**WORK TASK:** After finding the line with "(PixelFormat_as_u32 (PixelFormat_from (cf_pixel_format" in the data below, set down exactly each line through the one with "Definition validate_header (m", inclusive, and stop there.
++++++++++
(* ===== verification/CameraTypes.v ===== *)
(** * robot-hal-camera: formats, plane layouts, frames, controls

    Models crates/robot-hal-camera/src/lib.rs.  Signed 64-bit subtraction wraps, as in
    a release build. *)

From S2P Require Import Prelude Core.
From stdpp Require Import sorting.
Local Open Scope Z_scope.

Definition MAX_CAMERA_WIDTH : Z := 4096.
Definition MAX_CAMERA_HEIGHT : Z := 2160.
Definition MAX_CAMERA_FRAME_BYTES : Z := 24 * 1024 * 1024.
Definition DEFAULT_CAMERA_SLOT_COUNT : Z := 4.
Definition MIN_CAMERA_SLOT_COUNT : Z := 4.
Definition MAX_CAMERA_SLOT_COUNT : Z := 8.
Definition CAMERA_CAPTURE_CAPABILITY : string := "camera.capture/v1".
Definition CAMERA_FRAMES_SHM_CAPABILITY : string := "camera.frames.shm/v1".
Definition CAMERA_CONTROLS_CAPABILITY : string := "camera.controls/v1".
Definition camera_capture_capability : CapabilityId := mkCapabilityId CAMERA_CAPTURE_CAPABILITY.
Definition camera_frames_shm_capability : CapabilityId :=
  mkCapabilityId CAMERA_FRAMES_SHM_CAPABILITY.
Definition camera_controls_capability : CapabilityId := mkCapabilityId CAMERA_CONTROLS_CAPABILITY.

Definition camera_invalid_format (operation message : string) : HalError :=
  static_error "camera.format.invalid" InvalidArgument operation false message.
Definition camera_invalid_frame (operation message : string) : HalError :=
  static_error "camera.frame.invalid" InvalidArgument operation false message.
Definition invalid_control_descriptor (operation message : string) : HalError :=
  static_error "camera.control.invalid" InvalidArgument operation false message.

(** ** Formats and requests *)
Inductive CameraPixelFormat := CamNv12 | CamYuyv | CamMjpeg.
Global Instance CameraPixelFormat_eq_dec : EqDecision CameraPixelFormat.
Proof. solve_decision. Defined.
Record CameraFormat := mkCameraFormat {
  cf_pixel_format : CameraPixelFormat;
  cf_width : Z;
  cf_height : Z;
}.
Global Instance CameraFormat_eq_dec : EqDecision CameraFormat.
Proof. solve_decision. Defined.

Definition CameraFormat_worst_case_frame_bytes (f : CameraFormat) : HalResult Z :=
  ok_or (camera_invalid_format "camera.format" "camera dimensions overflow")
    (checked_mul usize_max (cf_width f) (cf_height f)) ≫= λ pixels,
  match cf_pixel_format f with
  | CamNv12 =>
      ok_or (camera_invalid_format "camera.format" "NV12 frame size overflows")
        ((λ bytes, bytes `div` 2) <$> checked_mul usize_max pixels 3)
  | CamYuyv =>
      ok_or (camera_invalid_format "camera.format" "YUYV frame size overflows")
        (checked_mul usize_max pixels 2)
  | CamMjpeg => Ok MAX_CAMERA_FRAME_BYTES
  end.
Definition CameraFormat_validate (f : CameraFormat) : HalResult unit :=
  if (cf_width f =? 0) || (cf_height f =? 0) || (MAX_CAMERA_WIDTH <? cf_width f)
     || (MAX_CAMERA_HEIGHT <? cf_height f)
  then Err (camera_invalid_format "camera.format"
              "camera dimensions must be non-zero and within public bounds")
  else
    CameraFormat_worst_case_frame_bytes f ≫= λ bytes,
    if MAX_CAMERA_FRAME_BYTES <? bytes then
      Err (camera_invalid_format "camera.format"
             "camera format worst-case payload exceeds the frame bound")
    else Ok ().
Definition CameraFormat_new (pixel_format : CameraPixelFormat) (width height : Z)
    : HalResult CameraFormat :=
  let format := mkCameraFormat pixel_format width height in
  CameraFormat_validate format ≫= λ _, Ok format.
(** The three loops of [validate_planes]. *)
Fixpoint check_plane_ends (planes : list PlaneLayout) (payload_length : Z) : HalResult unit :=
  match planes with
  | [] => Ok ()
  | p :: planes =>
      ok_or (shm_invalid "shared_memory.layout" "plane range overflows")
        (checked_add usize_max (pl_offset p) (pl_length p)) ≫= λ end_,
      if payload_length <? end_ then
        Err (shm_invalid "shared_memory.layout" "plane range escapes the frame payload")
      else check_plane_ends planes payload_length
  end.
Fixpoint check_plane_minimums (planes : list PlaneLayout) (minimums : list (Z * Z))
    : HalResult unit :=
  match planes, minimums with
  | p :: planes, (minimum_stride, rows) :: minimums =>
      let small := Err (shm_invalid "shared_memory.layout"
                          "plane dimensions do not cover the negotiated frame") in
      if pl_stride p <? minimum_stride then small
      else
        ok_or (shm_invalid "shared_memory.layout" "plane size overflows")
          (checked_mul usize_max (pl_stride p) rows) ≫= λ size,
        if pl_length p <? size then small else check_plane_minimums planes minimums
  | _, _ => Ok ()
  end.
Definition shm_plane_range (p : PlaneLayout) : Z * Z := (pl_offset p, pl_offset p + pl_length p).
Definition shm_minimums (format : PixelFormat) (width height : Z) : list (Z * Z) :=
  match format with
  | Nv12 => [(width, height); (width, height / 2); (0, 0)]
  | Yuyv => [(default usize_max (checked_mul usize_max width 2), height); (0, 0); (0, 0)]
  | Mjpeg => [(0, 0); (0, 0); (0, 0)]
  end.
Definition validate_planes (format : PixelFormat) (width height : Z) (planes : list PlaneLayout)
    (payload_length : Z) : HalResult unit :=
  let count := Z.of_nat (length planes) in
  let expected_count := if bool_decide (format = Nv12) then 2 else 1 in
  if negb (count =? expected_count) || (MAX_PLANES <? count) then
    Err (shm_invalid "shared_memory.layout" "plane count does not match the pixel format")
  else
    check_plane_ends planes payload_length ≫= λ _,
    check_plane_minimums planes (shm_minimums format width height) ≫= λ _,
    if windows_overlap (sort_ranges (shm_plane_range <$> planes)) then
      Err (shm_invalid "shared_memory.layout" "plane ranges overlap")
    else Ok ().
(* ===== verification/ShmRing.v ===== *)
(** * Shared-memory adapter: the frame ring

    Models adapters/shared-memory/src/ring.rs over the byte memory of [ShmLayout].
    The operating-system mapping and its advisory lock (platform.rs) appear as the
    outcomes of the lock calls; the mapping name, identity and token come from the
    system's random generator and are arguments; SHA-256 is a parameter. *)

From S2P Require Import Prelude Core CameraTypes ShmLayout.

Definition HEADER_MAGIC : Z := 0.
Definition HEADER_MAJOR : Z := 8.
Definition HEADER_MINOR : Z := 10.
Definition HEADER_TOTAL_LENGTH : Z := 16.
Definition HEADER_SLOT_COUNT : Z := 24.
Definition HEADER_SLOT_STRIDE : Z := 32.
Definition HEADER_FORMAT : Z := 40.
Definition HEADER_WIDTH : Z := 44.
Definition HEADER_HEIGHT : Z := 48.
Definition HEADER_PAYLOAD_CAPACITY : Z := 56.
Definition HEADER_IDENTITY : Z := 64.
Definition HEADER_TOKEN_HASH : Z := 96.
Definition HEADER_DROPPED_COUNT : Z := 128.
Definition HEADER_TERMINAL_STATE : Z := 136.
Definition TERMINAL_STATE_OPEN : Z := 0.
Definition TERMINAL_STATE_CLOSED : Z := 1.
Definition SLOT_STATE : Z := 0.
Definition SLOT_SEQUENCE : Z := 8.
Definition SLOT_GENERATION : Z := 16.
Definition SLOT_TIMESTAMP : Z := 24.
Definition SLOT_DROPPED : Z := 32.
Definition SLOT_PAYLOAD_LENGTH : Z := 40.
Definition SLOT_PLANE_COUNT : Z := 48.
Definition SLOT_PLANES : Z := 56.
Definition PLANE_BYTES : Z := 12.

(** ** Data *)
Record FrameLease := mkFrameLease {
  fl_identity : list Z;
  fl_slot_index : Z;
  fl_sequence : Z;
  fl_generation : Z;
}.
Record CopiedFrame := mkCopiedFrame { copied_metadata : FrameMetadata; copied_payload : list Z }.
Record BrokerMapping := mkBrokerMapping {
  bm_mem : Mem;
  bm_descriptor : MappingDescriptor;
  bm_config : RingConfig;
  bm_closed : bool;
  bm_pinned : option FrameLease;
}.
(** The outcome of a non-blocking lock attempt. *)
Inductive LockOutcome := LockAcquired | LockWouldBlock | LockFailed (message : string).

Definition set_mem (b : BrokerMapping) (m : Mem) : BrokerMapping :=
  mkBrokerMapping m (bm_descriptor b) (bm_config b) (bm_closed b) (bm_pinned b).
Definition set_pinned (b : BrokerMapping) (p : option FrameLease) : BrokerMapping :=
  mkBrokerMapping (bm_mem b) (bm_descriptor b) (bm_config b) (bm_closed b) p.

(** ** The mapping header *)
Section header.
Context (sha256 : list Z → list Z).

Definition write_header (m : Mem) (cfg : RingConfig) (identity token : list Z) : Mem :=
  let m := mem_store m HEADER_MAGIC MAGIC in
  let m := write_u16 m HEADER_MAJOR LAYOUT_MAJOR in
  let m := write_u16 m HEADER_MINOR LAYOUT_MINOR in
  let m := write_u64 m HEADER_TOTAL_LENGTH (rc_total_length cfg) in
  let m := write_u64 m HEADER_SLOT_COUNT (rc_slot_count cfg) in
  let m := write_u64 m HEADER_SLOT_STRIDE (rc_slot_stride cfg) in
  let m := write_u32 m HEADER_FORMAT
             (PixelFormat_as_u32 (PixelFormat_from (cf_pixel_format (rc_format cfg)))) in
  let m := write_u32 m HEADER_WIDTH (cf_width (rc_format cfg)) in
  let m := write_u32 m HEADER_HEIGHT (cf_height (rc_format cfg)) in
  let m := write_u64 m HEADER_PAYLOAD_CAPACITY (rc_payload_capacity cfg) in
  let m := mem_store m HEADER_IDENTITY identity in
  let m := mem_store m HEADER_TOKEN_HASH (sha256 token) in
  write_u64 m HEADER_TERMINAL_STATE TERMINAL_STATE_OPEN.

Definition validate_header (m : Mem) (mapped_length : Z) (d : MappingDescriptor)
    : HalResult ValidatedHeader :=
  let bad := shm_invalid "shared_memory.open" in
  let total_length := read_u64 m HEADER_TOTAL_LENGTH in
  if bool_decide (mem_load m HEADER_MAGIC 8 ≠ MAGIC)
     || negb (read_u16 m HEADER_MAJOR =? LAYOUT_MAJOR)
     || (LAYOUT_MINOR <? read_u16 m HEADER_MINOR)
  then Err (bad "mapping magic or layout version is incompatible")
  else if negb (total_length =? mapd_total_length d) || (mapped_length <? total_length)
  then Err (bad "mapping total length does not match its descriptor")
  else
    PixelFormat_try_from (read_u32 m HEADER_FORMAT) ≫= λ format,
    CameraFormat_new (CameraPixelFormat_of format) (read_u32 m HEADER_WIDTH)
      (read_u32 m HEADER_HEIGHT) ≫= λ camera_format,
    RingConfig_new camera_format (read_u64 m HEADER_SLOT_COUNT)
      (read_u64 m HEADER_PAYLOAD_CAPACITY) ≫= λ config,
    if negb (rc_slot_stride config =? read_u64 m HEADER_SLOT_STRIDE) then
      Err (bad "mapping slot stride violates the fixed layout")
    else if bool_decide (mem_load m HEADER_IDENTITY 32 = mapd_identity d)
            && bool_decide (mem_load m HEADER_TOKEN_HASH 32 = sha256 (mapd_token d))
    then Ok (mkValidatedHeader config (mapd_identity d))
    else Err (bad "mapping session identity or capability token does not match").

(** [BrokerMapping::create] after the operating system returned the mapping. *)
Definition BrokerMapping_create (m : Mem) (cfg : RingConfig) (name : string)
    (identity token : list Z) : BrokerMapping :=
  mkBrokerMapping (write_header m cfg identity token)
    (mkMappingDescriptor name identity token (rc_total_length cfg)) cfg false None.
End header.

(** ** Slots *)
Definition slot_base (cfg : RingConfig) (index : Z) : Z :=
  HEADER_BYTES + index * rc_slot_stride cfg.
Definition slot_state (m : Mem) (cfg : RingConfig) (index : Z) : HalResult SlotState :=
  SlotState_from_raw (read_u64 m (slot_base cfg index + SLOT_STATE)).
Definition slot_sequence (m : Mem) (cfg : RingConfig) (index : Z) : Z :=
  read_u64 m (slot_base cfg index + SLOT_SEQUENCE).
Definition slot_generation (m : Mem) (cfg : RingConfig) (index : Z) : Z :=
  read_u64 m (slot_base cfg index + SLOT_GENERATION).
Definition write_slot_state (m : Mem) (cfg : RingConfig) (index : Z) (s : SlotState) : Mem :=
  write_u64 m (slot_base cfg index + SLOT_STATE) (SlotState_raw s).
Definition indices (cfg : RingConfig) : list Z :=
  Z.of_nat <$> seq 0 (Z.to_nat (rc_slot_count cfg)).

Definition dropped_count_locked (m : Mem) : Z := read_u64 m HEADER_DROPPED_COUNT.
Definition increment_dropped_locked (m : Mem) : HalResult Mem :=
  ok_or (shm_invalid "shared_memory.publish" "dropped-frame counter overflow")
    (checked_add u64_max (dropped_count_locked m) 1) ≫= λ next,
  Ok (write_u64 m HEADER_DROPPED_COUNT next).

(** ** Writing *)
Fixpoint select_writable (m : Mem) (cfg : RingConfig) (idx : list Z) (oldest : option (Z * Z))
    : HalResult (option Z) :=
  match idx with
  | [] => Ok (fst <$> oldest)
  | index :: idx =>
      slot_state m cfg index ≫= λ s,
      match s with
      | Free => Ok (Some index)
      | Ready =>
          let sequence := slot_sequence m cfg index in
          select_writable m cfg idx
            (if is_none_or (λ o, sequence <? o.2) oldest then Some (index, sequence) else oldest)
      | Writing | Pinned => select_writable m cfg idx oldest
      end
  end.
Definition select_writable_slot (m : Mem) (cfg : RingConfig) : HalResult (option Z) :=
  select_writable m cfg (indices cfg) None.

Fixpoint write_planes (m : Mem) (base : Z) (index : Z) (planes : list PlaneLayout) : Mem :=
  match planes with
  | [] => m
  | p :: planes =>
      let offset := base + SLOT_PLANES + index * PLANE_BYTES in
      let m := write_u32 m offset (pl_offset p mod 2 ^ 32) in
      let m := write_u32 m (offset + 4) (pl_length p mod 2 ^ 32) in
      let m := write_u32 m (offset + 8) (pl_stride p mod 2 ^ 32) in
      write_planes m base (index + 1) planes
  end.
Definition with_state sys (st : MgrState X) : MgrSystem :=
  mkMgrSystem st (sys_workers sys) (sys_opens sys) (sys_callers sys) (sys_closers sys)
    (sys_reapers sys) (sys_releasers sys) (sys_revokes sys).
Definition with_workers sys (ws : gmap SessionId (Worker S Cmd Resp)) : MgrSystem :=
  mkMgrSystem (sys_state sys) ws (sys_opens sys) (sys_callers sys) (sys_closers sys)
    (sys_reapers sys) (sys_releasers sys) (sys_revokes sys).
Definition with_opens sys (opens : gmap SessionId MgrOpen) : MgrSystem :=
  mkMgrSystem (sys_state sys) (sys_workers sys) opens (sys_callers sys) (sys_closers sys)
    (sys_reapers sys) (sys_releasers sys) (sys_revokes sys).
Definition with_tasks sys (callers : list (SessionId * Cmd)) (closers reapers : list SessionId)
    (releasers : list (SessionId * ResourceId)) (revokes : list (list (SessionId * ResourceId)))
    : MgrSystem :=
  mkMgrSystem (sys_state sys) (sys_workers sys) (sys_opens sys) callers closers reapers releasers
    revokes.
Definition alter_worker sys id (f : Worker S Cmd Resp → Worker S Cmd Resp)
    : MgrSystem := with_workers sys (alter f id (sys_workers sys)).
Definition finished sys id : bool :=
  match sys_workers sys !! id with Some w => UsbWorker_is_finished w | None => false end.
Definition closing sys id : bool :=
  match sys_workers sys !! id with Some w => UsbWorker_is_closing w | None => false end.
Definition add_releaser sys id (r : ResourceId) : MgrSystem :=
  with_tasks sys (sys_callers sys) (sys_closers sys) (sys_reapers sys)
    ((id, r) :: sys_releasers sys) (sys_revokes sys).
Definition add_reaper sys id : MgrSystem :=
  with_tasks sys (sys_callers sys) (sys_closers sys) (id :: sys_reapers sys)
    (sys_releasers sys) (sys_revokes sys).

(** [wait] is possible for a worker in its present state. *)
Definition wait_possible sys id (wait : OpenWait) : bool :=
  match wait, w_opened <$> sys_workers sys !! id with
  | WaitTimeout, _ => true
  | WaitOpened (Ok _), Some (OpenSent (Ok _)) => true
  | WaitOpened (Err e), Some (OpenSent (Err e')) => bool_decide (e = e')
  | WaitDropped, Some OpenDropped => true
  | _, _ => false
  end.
++++++++++
**WORKED SOLUTION:**
             (PixelFormat_as_u32 (PixelFormat_from (cf_pixel_format (rc_format cfg)))) in
  let m := write_u32 m HEADER_WIDTH (cf_width (rc_format cfg)) in
  let m := write_u32 m HEADER_HEIGHT (cf_height (rc_format cfg)) in
  let m := write_u64 m HEADER_PAYLOAD_CAPACITY (rc_payload_capacity cfg) in
  let m := mem_store m HEADER_IDENTITY identity in
  let m := mem_store m HEADER_TOKEN_HASH (sha256 token) in
  write_u64 m HEADER_TERMINAL_STATE TERMINAL_STATE_OPEN.

Definition validate_header (m : Mem) (mapped_length : Z) (d : MappingDescriptor)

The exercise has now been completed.